Having found his flow with moral drama Short Term 12, director Destin Daniel Cretton is back after his 2017 release The Glass Castle, this time with an adaptation of book Just Mercy: A Story of Justice and Redemption, by esteemed lawyer Bryan Stevenson.
Stevenson (Michael B. Jordan) is a fresh-faced lawyer, determined to action positive change for those most in need. And there’s nobody more in need than someone sitting on Death Row for a crime they didn’t commit. Enter Walter ‘Johnny D’ McMillan (Jamie Foxx), living in Monroe County in Alabama, who’s been convicted of murdering Ronda Morrison, a young woman working at a dry cleaners in town. Except, he didn’t do it.

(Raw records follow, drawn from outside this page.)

(* ===== verification/SalienceBid.v ===== *)
(** * The salience bid

    Models [agents/salience_bid.py]: the bid on whether a message deserves a
    turn, its prompt, its score and its bar. The prompt files are the parameter
    [load_snippet], the alias table [resolved], and the leased model call
    [create_message], over a world [W]. *)

From Stdlib Require Import Ascii.
From S2P Require Import Prelude PyStr PyDict PyFloat FactPredicates PyRegex SalienceDeliberation SalienceAddressing.
Local Open Scope string_scope.
Local Open Scope py_scope.

Definition _BID_MODEL_ALIAS : string := "fast".
Definition _BID_TEMPERATURE : Q := 0.
Definition _DECISIVE_SCORE : Q := 8 # 10.
Definition _ADDRESSED_SELF_BONUS : Q := 2 # 10.
Definition _ADDRESSED_OTHER_PENALTY : Q := 2 # 10.
Definition _ADDRESSED_OTHER_CEILING : Q := 9 # 10.
Definition _BAR_PRECISION : Z := 6.
Definition DEFAULT_SALIENCE_MAX_CHANNEL_MEMBERS : Z := 20.

Record SalienceDecision := mkSalience {
  speak : bool;
  score : option Q;
  reason : string;
  reason_note : option text;
}.

Definition skip_bid_for_channel_size (channel_size : option Z) (max_members : Z) : bool :=
  if (max_members <=? 0)%Z then false
  else match channel_size with
       | None => false
       | Some n => if (n <=? 0)%Z then false else (max_members <? n)%Z
       end.

(** ** Reading the answer *)

Local Open Scope regex_scope.

Definition decimals : regex := among (codes ".") ⋅ RPlus digit.
Definition _SCORE_RE : regex :=
  lit "score" ⋅ field_sep ⋅ RGroup (among (codes "01") ⋅ ROpt decimals ∪∪ ROpt (among (codes "0")) ⋅ decimals) ⋅ RNot digit.
Definition _SPEAK_RE : regex := lit "speak" ⋅ field_sep ⋅ RGroup (lit "yes" ∪∪ lit "no") ⋅ REps.

Local Close Scope regex_scope.

(** [float(s)] of digits with an optional point *)
Definition digits_value (s : text) : Z := fold_left (λ n c, 10 * n + (Z.of_N c - 48))%Z s 0%Z.
Fixpoint cut_at (d : N) (s : text) : text * text :=
  match s with
  | [] => ([], [])
  | c :: s => if (c =? d)%N then ([], s) else let '(a, b) := cut_at d s in (c :: a, b)
  end.
Definition decimal (s : text) : Q :=
  let '(whole, frac) := cut_at 46 s in
  (inject_Z (digits_value whole) + inject_Z (digits_value frac) / inject_Z (10 ^ Z.of_nat (length frac)))%Q.

Definition _parse_score (answer : option text) : option Q :=
  match answer with
  | None | Some [] => None
  | Some s => option_map (λ v, fmax 0 (fmin 1 (decimal v))) (captured _SCORE_RE s)
  end.

Definition _parse_speak (answer : option text) : option bool :=
  match answer with
  | None | Some [] => None
  | Some s => option_map (λ v, bool_decide (lower_text v = codes "yes")) (captured _SPEAK_RE s)
  end.

(** ** The bar *)

(** [round(x, 6)] *)
Definition round_bar (x : Q) : Q := (inject_Z (py_round (x * inject_Z (10 ^ _BAR_PRECISION))) / inject_Z (10 ^ _BAR_PRECISION))%Q.

Definition _bar_for (threshold : option Q) (addressing : NLAddressing) : Q :=
  let base := default _DECISIVE_SCORE threshold in
  let bar :=
    if self_named addressing then (base - _ADDRESSED_SELF_BONUS)%Q
    else if other_named addressing then fmin (base + _ADDRESSED_OTHER_PENALTY) (fmax _ADDRESSED_OTHER_CEILING base)
    else base in
  round_bar (fmax 0 (fmin 1 bar)).

(** ** The prompt *)

(** [template.format] with plain names in its fields; [field] is the name
    being read. *)
Fixpoint format_from (args : list (text * text)) (field : option text) (s : text) : result string text :=
  match field, s with
  | None, [] => Ok []
  | Some _, [] => Raise "ValueError"
  | None, c :: s =>
      if (c =? 123)%N then
        match s with
        | d :: s' => if (d =? 123)%N then let! t := format_from args None s' in Ok (c :: t) else format_from args (Some []) s
        | [] => Raise "ValueError"
        end
      else if (c =? 125)%N then
        match s with
        | d :: s' => if (d =? 125)%N then let! t := format_from args None s' in Ok (c :: t) else Raise "ValueError"
        | [] => Raise "ValueError"
        end
      else let! t := format_from args None s in Ok (c :: t)
  | Some name, c :: s =>
      if (c =? 125)%N then
        match dget name args with
        | Some v => let! t := format_from args None s in Ok (v ++ t)%list
        | None => Raise "KeyError"
        end
      else format_from args (Some (name ++ [c])%list) s
  end.

Definition format (args : list (text * text)) (template : text) : result string text := format_from args None template.

Definition newline : text := [10%N].

Section bid.
Context (load_snippet : string -> result string text).

Definition _addressing_note (a : NLAddressing) : result string text :=
  if self_named a then let! s := load_snippet "salience-bid-addressing-self" in Ok (newline ++ newline ++ s)%list
  else if other_named a then let! s := load_snippet "salience-bid-addressing-other" in Ok (newline ++ newline ++ s)%list
  else Ok [].

(** A turn of the transcript, by its role and its content. *)
Definition transcript_line (turn : string * text) : list text :=
  match strip_text turn.2 with
  | [] => []
  | t => [(codes (if bool_decide (turn.1 = "assistant") then "Me" else "Thread") ++ codes ": " ++ t)%list]
  end.

Definition _build_bid_messages (content : text) (transcript : list (string * text)) (a : NLAddressing) (mode : string) :
    result string text :=
  let lines := flat_map transcript_line transcript in
  let block := match lines with [] => codes "(no prior turns this round)" | _ => join_with newline lines end in
  let! note := _addressing_note a in
  let note_tail := match note with [] => codes " " | _ => (note ++ newline ++ newline)%list end in
  let! template := load_snippet (user_snippet mode) in
  let! instruction := format [(codes "note_tail", note_tail)] template in
  Ok (codes "Conversation so far this round:" ++ newline ++ block ++ newline ++ newline ++
      codes "New message:" ++ newline ++ content ++ newline ++ newline ++ instruction)%list.

Definition _bid_system_prompt (persona_name persona_role : text) (mode : string) : result string text :=
  let! template := load_snippet (system_snippet mode) in
  format [(codes "persona_name", persona_name); (codes "persona_role", persona_role)] template.

(** ** The call *)

Record BidRequest := mkBid {
  b_model : string;
  b_alias : string;
  b_user : text;
  b_system : text;
  b_max_tokens : Z;
  b_cause : string;
  b_agent : string;
  b_interaction : string;
}.

(** What the leased call ends in; [RpcError true] is [RESOURCE_EXHAUSTED]. *)
Inductive llm_outcome :=
| Answer (t : option text)
| BudgetExceeded
| RpcError (resource_exhausted : bool)
| ProviderError.

(** A bid for one message. *)
Record BidInput := mkBidInput {
  i_content : text;
  i_transcript : list (string * text);
  i_agent : string;
  i_name : text;
  i_role : text;
  i_threshold : option Q;
  i_cause : string;
  i_interaction : string;
  i_mode : string;
}.

(** The decision, what [deliberation_out] is given, and the labels of the
    parse-failure counter. *)
Record BidResult := mkBidResult { bid_decision : SalienceDecision; surfaced : list text; parse_failures : list string }.

Definition silent (r : string) : BidResult := mkBidResult (mkSalience false None r None) [] [].

Context {W : Type} (resolved : option (string * string)) (create_message : BidRequest -> W -> llm_outcome * W).

(** The request, whose parts are made inside the [try]. *)
Definition bid_request (model : string * string) (i : BidInput) : result string BidRequest :=
  let! user := _build_bid_messages (i_content i) (i_transcript i) (detect_nl_addressing (i_content i) (i_name i)) (i_mode i) in
  let! system := _bid_system_prompt (i_name i) (i_role i) (i_mode i) in
  Ok (mkBid model.1 model.2 user system (max_output_tokens_for (i_mode i)) (i_cause i) (i_agent i) (i_interaction i)).

(** The decision on an answer. *)
Definition decide_answer (i : BidInput) (t : option text) : BidResult :=
  if is_structured (i_mode i) then
    let '(v, labels) := parse_verdict t (i_mode i) in
    mkBidResult (mkSalience (v_speak v) None (v_code v) (v_note v)) [default [] t] labels
  else
    match _parse_score t with
    | None => silent "parse_failure"
    | Some s =>
        if Qltb s (_bar_for (i_threshold i) (detect_nl_addressing (i_content i) (i_name i)))
        then mkBidResult (mkSalience false (Some s) "below_threshold" None) [] []
        else match _parse_speak t with
             | Some false => mkBidResult (mkSalience false (Some s) "declined" None) [] []
             | _ => mkBidResult (mkSalience true (Some s) "salient" None) [] []
             end
    end.

Definition on_outcome (i : BidInput) (o : llm_outcome) : BidResult :=
  match o with
  | BudgetExceeded | RpcError true => silent "lease_denied"
  | RpcError false | ProviderError => silent "llm_error"
  | Answer t => decide_answer i t
  end.

Definition evaluate_salience (i : BidInput) (w : W) : BidResult * W :=
  match resolved with
  | None => (silent "model_unresolvable", w)
  | Some model =>
      match bid_request model i with
      | Raise _ => (silent "llm_error", w)
      | Ok request =>
          let '(o, w) := create_message request w in (on_outcome i o, w)
      end
  end.
End bid.

(** ** The score *)

Definition number : regex := (among (codes "01") ⋅ ROpt decimals ∪∪ ROpt (among (codes "0")) ⋅ decimals)%re.

Definition no_digit_ahead (s : text) : Prop := forall c, head s = Some c -> digit_cp c = false.

(** The text states a score. *)
Definition scores (s value : text) : Prop :=
  exists pre post, labelled "score" field_sep s pre value post /\ lang number value /\ no_digit_ahead post.

Lemma score_sem st st' :
  sem _SCORE_RE st st' <->
  exists name gap value s, ahead st = (name ++ gap ++ value ++ s)%list /\ lower_text name = codes "score" /\
    lang field_sep gap /\ lang number value /\ no_digit_ahead s /\
    st' = mkM (prev_of (before st) (name ++ gap ++ value)) s (Some value).
Proof.
  unfold _SCORE_RE. fold number. rewrite sem_field by done. cbn [sem]. unfold no_digit_ahead.
  assert (forall prev s g, (forall z, ~ exists c s', ahead (mkM prev s g) = c :: s' /\ digit_cp c = true /\ z = step c s' (mkM prev s g)) <->
    forall c, head s = Some c -> digit_cp c = false) as Hd.
  { intros prev s g. cbn [ahead]. split.
    - intros H c Hc. destruct (digit_cp c) eqn:E; [|done]. exfalso. destruct s as [|d s]; [done|]. injection Hc as ->.
      eapply H. by exists c, s.
    - intros H z (c&s'&->&Hc&_). rewrite (H c eq_refl) in Hc. done. }
  split.
  - intros (name&gap&value&s&?&?&?&?&->&Hno). exists name, gap, value, s. split_and!; try done. exact (proj1 (Hd _ _ _) Hno).
  - intros (name&gap&value&s&?&?&?&?&Hno&->). exists name, gap, value, s. split_and!; try done. exact (proj2 (Hd _ _ _) Hno).
Qed.

Lemma clamped q : (0 <= fmax 0 (fmin 1 q) <= 1)%Q.
Proof. apply clamp_unit. Qed.

(** The score that is read is one the answer states, after the label and not cut
    out of a longer number, clamped to the unit interval; an answer that states
    none has no score. *)
Theorem score_reads s :
  match _parse_score (Some s) with
  | Some q => exists value, scores s value /\ q = fmax 0 (fmin 1 (decimal value)) /\ (0 <= q <= 1)%Q
  | None => forall value, ~ scores s value
  end.
Proof.
  unfold _parse_score. destruct s as [|c0 s0].
  - intros value (pre&post&(name&gap&E&Hn&_)&_). symmetry in E. apply app_nil in E as [_ E]. apply app_nil in E as [-> _]. done.
  - set (s := c0 :: s0). destruct (captured _SCORE_RE s) as [v|] eqn:E; cbn [option_map].
    + apply captured_Some in E as (pre&post&st'&Es&Hs&Hg). apply score_sem in Hs as (name&gap&value&s'&Ep&Hn&Hgap&Hv&Hd&->).
      cbn in Ep, Hg. injection Hg as ->. exists v. split_and!; [|done|apply clamped..].
      exists pre, s'. split_and!; [|done|done]. exists name, gap. split_and!; [by rewrite Es, Ep|done|done].
    + apply captured_None in E. 2: { intros st st' (?&?&?&?&_&_&_&_&_&->)%score_sem. by eexists. }
      rewrite search_None in E. intros value (pre&post&(name&gap&Es&Hn&Hgap)&Hv&Hd). eapply (E pre); [done|]. apply score_sem.
      by exists name, gap, value, post.
Qed.

(** ** The bar *)

Lemma round_bar_eq x : (round_bar x == py_round (x * 1000000) # 1000000)%Q.
Proof. unfold round_bar. change (inject_Z (10 ^ _BAR_PRECISION)) with 1000000%Q. symmetry. apply Qmake_Qdiv. Qed.

Lemma millionths x n : (n # 1000000 == x)%Q <-> (inject_Z n == x * 1000000)%Q.
Proof. rewrite Qmake_Qdiv. change (inject_Z (Z.pos 1000000)) with 1000000%Q. split; intros H; [rewrite <- H; field|rewrite H; field]. Qed.

Lemma round_bar_le x n : (x <= n # 1000000)%Q -> (round_bar x <= n # 1000000)%Q.
Proof.
  intros H. rewrite round_bar_eq. assert (py_round (x * 1000000) <= n)%Z as Hr; [|unfold Qle; cbn; lia].
  apply py_round_le. pose proof (proj1 (millionths (n # 1000000) n) ltac:(reflexivity)). lra.
Qed.

Lemma round_bar_ge x n : (n # 1000000 <= x)%Q -> (n # 1000000 <= round_bar x)%Q.
Proof.
  intros H. rewrite round_bar_eq. assert (n <= py_round (x * 1000000))%Z as Hr; [|unfold Qle; cbn; lia].
  apply py_round_ge. pose proof (proj1 (millionths (n # 1000000) n) ltac:(reflexivity)). lra.
Qed.

Lemma round_bar_near x : (x - (1 # 2000000) <= round_bar x <= x + (1 # 2000000))%Q.
Proof.
  unfold round_bar. change (inject_Z (10 ^ _BAR_PRECISION)) with 1000000%Q.
  pose proof (py_round_near (x * 1000000)) as [H1 H2]. unfold Qdiv. change (/ 1000000)%Q with (1 # 1000000)%Q. split; lra.
Qed.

However, as a black man living and working in the deep south, it doesn’t matter how hard he persists, he’ll never be seen as innocent. With nothing to lose, Bryan moves across to the state, hoping to help Eva Ansley (Brie Larson) as she campaigns for prisoners holding unfair convictions. Facing a mountain of paperwork for the numerous cases needing review, Eva and Bryan have their work cut out for them – until Johnny D’s family hear word of the team’s mission and come on-board, all with solid alibis for him. Turns out, there’s enough evidence to prove Johnny D couldn’t have committed the murder – but how do you fight the system when it’s been corrupted from within for decades?
Knowing nothing about the film ahead of the screening, I was pleasantly surprised to see several big names joining Jordan, Foxx and Larson. Rob Morgan and O’Shea Jackson Jr. feature as Johnny D’s cellmates, Herbert Richardson and Anthony Ray Hinton. Richardson, a Vietnam veteran suffering with PTSD, has been convicted of planting a deadly bomb on someone’s porch, while Hinton apparently took part in the murder of two fast food servers – much like Johnny D, he’s innocent but ignored. Watching from the sidelines, a smug smile plastered across his moustached face, is Tommy Chapman (Rafe Spall), the district attorney presiding over the local courts, pleased with himself for clearing Monroe County’s dusty streets of three innocent black men (and many more) – just because he could.
Based around the actual McMillan/Stevenson case from 1986, we’re witnesses to Bryan’s fight for justice, not only for Johnny D, but wrongly incarcerated people across the States, where you could (and still can be) arrested just because you look like you might’ve committed a crime.
Jordan, maybe best known for his action-packed roles in Creed, Fantastic Four and Black Panther, is a phenomenal lead, managing to carry such a heavy subject with confidence. As the narrative progresses, we see Bryan develop and grow as a lawyer and we see Jordan walk taller, standing proudly beside Foxx in the tense courtroom scenes or confronting Spall for his corrupt ways. His final few scenes contrast brilliantly with one of his first as he enters the prison, subjected to a humiliating body search, stripping down to his underwear as a guard looks on. A close-up of Jordan’s face shows him attempting to hold his emotions in, but the quiver of his lip reveals all. We see that lip quiver again after he’s witness to an execution by electric chair – a long, drawn-out, uncomfortable scene, and rightly so when covering something so harrowing. Partnered with Larson, Bryan and Eva are a fantastically powerful pairing – while he’s nervous yet composed, she’s brash, openly angry, and not scared to let the odd curse word drop.
A particular standout performance for me comes from acting royalty Tim Blake Nelson as Ralph Myers. With a long criminal record, having been in and out of jail himself, Myers testifies saying he saw Johnny D at the scene of the crime – but did he? With the use of subtle prosthetics and a drawling Southern accent, Nelson totally embodies Myers, down to his laboured walk and barking laugh. A true chameleon amongst men.
Full of tension throughout, Cretton has done a fantastic job of bringing such an important, current story to the big screen. From the impressive cast to the haunting cinematography inside the prison cells, Just Mercy invites the audience in for a moral storytelling, but leaves them wanting to take action. Its only downfall? Its 137 minute run-time. Feeling a little too long in places, it definitely feels like an over-two hour film – just make sure to settle in comfortably.